** Task description **
Each line below needs to be printed again exactly.

(Extracted data)

Lemma scan_number_from_value cfg prefix first tok text e t v text' e' :
  scan_number_from cfg prefix first tok text e = Ok (t, v, text', e') ->
  value_of_type t v.
Proof.
  unfold scan_number_from.
  destruct (number_loop cfg text tok first) as [[res s] rest].
  pose proof (number_token_value res (c_str (prefix +:+ String first s))) as Hv.
  destruct (number_token res (c_str (prefix +:+ String first s))) as [t0 v0].
  intros Hs. by lex_inv Hs.
Qed.

Lemma lex_identifier_value cfg ch r e t v text' e' :
  lex_identifier cfg ch r e = Ok (t, v, text', e') -> value_of_type t v.
Proof. unfold lex_identifier. intros Hs. lex_inv Hs; simpl; eauto. Qed.

Lemma lex_string_sq_value r e t v text' e' :
  lex_string_sq r e = Ok (t, v, text', e') -> value_of_type t v.
Proof. unfold lex_string_sq. intros Hs. lex_inv Hs; simpl; eauto. Qed.

Lemma lex_string_dq_value r e t v text' e' :
  lex_string_dq r e = Ok (t, v, text', e') -> value_of_type t v.
Proof. unfold lex_string_dq. intros Hs. lex_inv Hs; simpl; eauto. Qed.

Lemma lex_zero_value cfg r e t v text' e' :
  lex_zero cfg r e = Ok (t, v, text', e') -> value_of_type t v.
Proof.
  unfold lex_zero. intros Hs.
  repeat match type of Hs with
         | o_bind ?o _ = _ => destruct o eqn:?; simpl in Hs
         | (if ?b then _ else _) = _ => destruct b eqn:?
         | match ?x with _ => _ end = _ => destruct x eqn:?
         end; try done; eauto using scan_number_from_value.
Qed.

Lemma lex_dotted_value cfg r e t v text' e' :
  lex_dotted cfg r e = Ok (t, v, text', e') -> value_of_type t v.
Proof.
  unfold lex_dotted. destruct r; [|by eauto using scan_number_from_value].
  intros Hs. lex_inv Hs; simpl; eauto.
Qed.

Lemma lex_default_value cfg ch r e t v text' e' :
  lex_default cfg ch r e = Ok (t, v, text', e') -> value_of_type t v.
Proof. unfold lex_default. intros Hs. lex_inv Hs; simpl; eauto. Qed.

Lemma g_scanner_get_token_ll_value cfg token text e t v text' e' :
  g_scanner_get_token_ll cfg token text e = Ok (t, v, text', e') ->
  value_of_type t v.
Proof.
  unfold g_scanner_get_token_ll. intros Hs.
  repeat match type of Hs with
         | o_bind ?o _ = _ => destruct o eqn:?; simpl in Hs
         | (if ?b then _ else _) = _ => destruct b eqn:?
         | match ?x with _ => _ end = _ => destruct x eqn:?
         end; try discriminate Hs;
    eauto using scan_number_from_value, lex_identifier_value, lex_string_sq_value,
      lex_string_dq_value, lex_zero_value, lex_dotted_value, lex_default_value;
    by injection Hs as <- <- _ _.
Qed.

Lemma g_scanner_get_token_i_value cfg token text e t v text' e' :
  g_scanner_get_token_i cfg token text e = Ok (t, v, text', e') ->
  value_of_type t v.
Proof.
  revert token e. induction text as [|c r IH]; intros token e; simpl.
  - destruct (g_scanner_get_token_ll cfg token "" e) as [[[[t0 v0] x] y]|] eqn:E; [|done].
    simpl. apply g_scanner_get_token_ll_value in E.
    destruct (token_skipped cfg t0 v0); intros [= <- <- <- <-];
      by apply value_of_type_convert.
  - destruct (g_scanner_get_token_ll cfg token (String c r) e) as [[[[t0 v0] x] y]|] eqn:E;
      [|done].
    simpl. apply g_scanner_get_token_ll_value in E.
    destruct (token_skipped cfg t0 v0); [by eauto|].
    intros [= <- <- <- <-]. by apply value_of_type_convert.
Qed.

(** The token [g_scanner_get_next_token] returns is the scanner's current
    token, and the scanner's value is the member that token names. *)
Lemma get_next_token_value sc t sc' :
  get_next_token sc = Ok (t, sc') ->
  sc_token sc' = t /\ value_of_type t (sc_value sc').
Proof.
  unfold get_next_token.
  destruct (g_scanner_get_token_i _ _ _ _) as [[[[t0 v0] x] y]|] eqn:E; [|done].
  simpl. intros [= <- <-]. split; [done|]. by eapply g_scanner_get_token_i_value.
Qed.

(** ** Lemmas: a text with its true length is read without fault *)

(** A reader that returns when the text ends at its bound, and leaves the
    end of the text there. *)
Definition total_at_bound (o : outcome lexed) : Prop :=
  exists t v text', o = Ok (t, v, text', AtBound).

Ltac total_at_bound_cases :=
  unfold total_at_bound;
  repeat (simpl; match goal with
                 | |- context [let '(_, _) := ?p in _] => destruct p eqn:?
                 | |- context [if ?b then _ else _] => destruct b eqn:?
                 | |- context [match ?x with _ => _ end] => destruct x eqn:?
                 end); simpl; eauto.

Lemma scan_number_from_total cfg prefix first tok text :
  total_at_bound (scan_number_from cfg prefix first tok text AtBound).
Proof. unfold scan_number_from. total_at_bound_cases. Qed.

Lemma lex_identifier_total cfg ch r : total_at_bound (lex_identifier cfg ch r AtBound).
Proof. unfold lex_identifier. total_at_bound_cases. Qed.

Lemma lex_string_sq_total r : total_at_bound (lex_string_sq r AtBound).
Proof. unfold lex_string_sq. total_at_bound_cases. Qed.

Lemma lex_string_dq_total r : total_at_bound (lex_string_dq r AtBound).
Proof. unfold lex_string_dq. total_at_bound_cases. Qed.

Lemma lex_zero_total cfg r : total_at_bound (lex_zero cfg r AtBound).
Proof.
  unfold lex_zero. destruct r; simpl; repeat case_match;
    apply scan_number_from_total.
Qed.

Lemma lex_dotted_total cfg r : total_at_bound (lex_dotted cfg r AtBound).
Proof.
  unfold lex_dotted. destruct r; [|apply scan_number_from_total].
  unfold total_at_bound. simpl. eauto.
Qed.

Lemma lex_default_total cfg ch r : total_at_bound (lex_default cfg ch r AtBound).
Proof. unfold lex_default. total_at_bound_cases. Qed.

Lemma g_scanner_get_token_ll_total cfg token text :
  total_at_bound (g_scanner_get_token_ll cfg token text AtBound).
Proof.
  unfold g_scanner_get_token_ll.
  repeat case_match;
    eauto using scan_number_from_total, lex_identifier_total, lex_string_sq_total,
      lex_string_dq_total, lex_zero_total, lex_dotted_total, lex_default_total;
    unfold total_at_bound; simpl; eauto.
Qed.

Lemma g_scanner_get_token_i_total cfg token text :
  total_at_bound (g_scanner_get_token_i cfg token text AtBound).
Proof.
  revert token. induction text as [|c r IH]; intros token; simpl;
    destruct (g_scanner_get_token_ll_total cfg token "") as (t & v & x & E0);
    try destruct (g_scanner_get_token_ll_total cfg token (String c r)) as (t1 & v1 & x1 & E1);
    rewrite ?E0, ?E1; simpl; repeat case_match; try apply IH;
    unfold total_at_bound; eauto.
Qed.

(** ** Lemmas: the only fault of the scanner is the read past the string *)

Definition faults_undefined {A} (o : outcome A) : Prop :=
  forall f, o = Fault f -> f = Undefined.

Lemma faults_undefined_Ok {A} (a : A) : faults_undefined (Ok a).
Proof. by intros f. Qed.

Lemma faults_undefined_bind {A B} (o : outcome A) (k : A -> outcome B) :
  faults_undefined o -> (forall a, faults_undefined (k a)) -> faults_undefined (o_bind o k).
Proof. intros Ho Hk f. destruct o as [a|f']; simpl; [apply Hk|]. intros [= <-]. eauto. Qed.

(End Extracted data)

** Your response **
Lemma scan_number_from_value cfg prefix first tok text e t v text' e' :
  scan_number_from cfg prefix first tok text e = Ok (t, v, text', e') ->
  value_of_type t v.
Proof.
  unfold scan_number_from.
  destruct (number_loop cfg text tok first) as [[res s] rest].
  pose proof (number_token_value res (c_str (prefix +:+ String first s))) as Hv.
  destruct (number_token res (c_str (prefix +:+ String first s))) as [t0 v0].
  intros Hs. by lex_inv Hs.
Qed.

Lemma lex_identifier_value cfg ch r e t v text' e' :
  lex_identifier cfg ch r e = Ok (t, v, text', e') -> value_of_type t v.
Proof. unfold lex_identifier. intros Hs. lex_inv Hs; simpl; eauto. Qed.

Lemma lex_string_sq_value r e t v text' e' :
  lex_string_sq r e = Ok (t, v, text', e') -> value_of_type t v.
Proof. unfold lex_string_sq. intros Hs. lex_inv Hs; simpl; eauto. Qed.

Lemma lex_string_dq_value r e t v text' e' :
  lex_string_dq r e = Ok (t, v, text', e') -> value_of_type t v.
Proof. unfold lex_string_dq. intros Hs. lex_inv Hs; simpl; eauto. Qed.

Lemma lex_zero_value cfg r e t v text' e' :
  lex_zero cfg r e = Ok (t, v, text', e') -> value_of_type t v.
Proof.
  unfold lex_zero. intros Hs.
  repeat match type of Hs with
         | o_bind ?o _ = _ => destruct o eqn:?; simpl in Hs
         | (if ?b then _ else _) = _ => destruct b eqn:?
         | match ?x with _ => _ end = _ => destruct x eqn:?
         end; try done; eauto using scan_number_from_value.
Qed.

Lemma lex_dotted_value cfg r e t v text' e' :
  lex_dotted cfg r e = Ok (t, v, text', e') -> value_of_type t v.
Proof.
  unfold lex_dotted. destruct r; [|by eauto using scan_number_from_value].
  intros Hs. lex_inv Hs; simpl; eauto.
Qed.

Lemma lex_default_value cfg ch r e t v text' e' :
  lex_default cfg ch r e = Ok (t, v, text', e') -> value_of_type t v.
Proof. unfold lex_default. intros Hs. lex_inv Hs; simpl; eauto. Qed.

Lemma g_scanner_get_token_ll_value cfg token text e t v text' e' :
  g_scanner_get_token_ll cfg token text e = Ok (t, v, text', e') ->
  value_of_type t v.
Proof.
  unfold g_scanner_get_token_ll. intros Hs.
  repeat match type of Hs with
         | o_bind ?o _ = _ => destruct o eqn:?; simpl in Hs
         | (if ?b then _ else _) = _ => destruct b eqn:?
         | match ?x with _ => _ end = _ => destruct x eqn:?
         end; try discriminate Hs;
    eauto using scan_number_from_value, lex_identifier_value, lex_string_sq_value,
      lex_string_dq_value, lex_zero_value, lex_dotted_value, lex_default_value;
    by injection Hs as <- <- _ _.
Qed.

Lemma g_scanner_get_token_i_value cfg token text e t v text' e' :
  g_scanner_get_token_i cfg token text e = Ok (t, v, text', e') ->
  value_of_type t v.
Proof.
  revert token e. induction text as [|c r IH]; intros token e; simpl.
  - destruct (g_scanner_get_token_ll cfg token "" e) as [[[[t0 v0] x] y]|] eqn:E; [|done].
    simpl. apply g_scanner_get_token_ll_value in E.
    destruct (token_skipped cfg t0 v0); intros [= <- <- <- <-];
      by apply value_of_type_convert.
  - destruct (g_scanner_get_token_ll cfg token (String c r) e) as [[[[t0 v0] x] y]|] eqn:E;
      [|done].
    simpl. apply g_scanner_get_token_ll_value in E.
    destruct (token_skipped cfg t0 v0); [by eauto|].
    intros [= <- <- <- <-]. by apply value_of_type_convert.
Qed.

(** The token [g_scanner_get_next_token] returns is the scanner's current
    token, and the scanner's value is the member that token names. *)
Lemma get_next_token_value sc t sc' :
  get_next_token sc = Ok (t, sc') ->
  sc_token sc' = t /\ value_of_type t (sc_value sc').
Proof.
  unfold get_next_token.
  destruct (g_scanner_get_token_i _ _ _ _) as [[[[t0 v0] x] y]|] eqn:E; [|done].
  simpl. intros [= <- <-]. split; [done|]. by eapply g_scanner_get_token_i_value.
Qed.

(** ** Lemmas: a text with its true length is read without fault *)

(** A reader that returns when the text ends at its bound, and leaves the
    end of the text there. *)
Definition total_at_bound (o : outcome lexed) : Prop :=
  exists t v text', o = Ok (t, v, text', AtBound).

Ltac total_at_bound_cases :=
  unfold total_at_bound;
  repeat (simpl; match goal with
                 | |- context [let '(_, _) := ?p in _] => destruct p eqn:?
                 | |- context [if ?b then _ else _] => destruct b eqn:?
                 | |- context [match ?x with _ => _ end] => destruct x eqn:?
                 end); simpl; eauto.

Lemma scan_number_from_total cfg prefix first tok text :
  total_at_bound (scan_number_from cfg prefix first tok text AtBound).
Proof. unfold scan_number_from. total_at_bound_cases. Qed.

Lemma lex_identifier_total cfg ch r : total_at_bound (lex_identifier cfg ch r AtBound).
Proof. unfold lex_identifier. total_at_bound_cases. Qed.

Lemma lex_string_sq_total r : total_at_bound (lex_string_sq r AtBound).
Proof. unfold lex_string_sq. total_at_bound_cases. Qed.

Lemma lex_string_dq_total r : total_at_bound (lex_string_dq r AtBound).
Proof. unfold lex_string_dq. total_at_bound_cases. Qed.

Lemma lex_zero_total cfg r : total_at_bound (lex_zero cfg r AtBound).
Proof.
  unfold lex_zero. destruct r; simpl; repeat case_match;
    apply scan_number_from_total.
Qed.

Lemma lex_dotted_total cfg r : total_at_bound (lex_dotted cfg r AtBound).
Proof.
  unfold lex_dotted. destruct r; [|apply scan_number_from_total].
  unfold total_at_bound. simpl. eauto.
Qed.

Lemma lex_default_total cfg ch r : total_at_bound (lex_default cfg ch r AtBound).
Proof. unfold lex_default. total_at_bound_cases. Qed.

Lemma g_scanner_get_token_ll_total cfg token text :
  total_at_bound (g_scanner_get_token_ll cfg token text AtBound).
Proof.
  unfold g_scanner_get_token_ll.
  repeat case_match;
    eauto using scan_number_from_total, lex_identifier_total, lex_string_sq_total,
      lex_string_dq_total, lex_zero_total, lex_dotted_total, lex_default_total;
    unfold total_at_bound; simpl; eauto.
Qed.

Lemma g_scanner_get_token_i_total cfg token text :
  total_at_bound (g_scanner_get_token_i cfg token text AtBound).
Proof.
  revert token. induction text as [|c r IH]; intros token; simpl;
    destruct (g_scanner_get_token_ll_total cfg token "") as (t & v & x & E0);
    try destruct (g_scanner_get_token_ll_total cfg token (String c r)) as (t1 & v1 & x1 & E1);
    rewrite ?E0, ?E1; simpl; repeat case_match; try apply IH;
    unfold total_at_bound; eauto.
Qed.

(** ** Lemmas: the only fault of the scanner is the read past the string *)

Definition faults_undefined {A} (o : outcome A) : Prop :=
  forall f, o = Fault f -> f = Undefined.

Lemma faults_undefined_Ok {A} (a : A) : faults_undefined (Ok a).
Proof. by intros f. Qed.

Lemma faults_undefined_bind {A B} (o : outcome A) (k : A -> outcome B) :
  faults_undefined o -> (forall a, faults_undefined (k a)) -> faults_undefined (o_bind o k).
Proof. intros Ho Hk f. destruct o as [a|f']; simpl; [apply Hk|]. intros [= <-]. eauto. Qed.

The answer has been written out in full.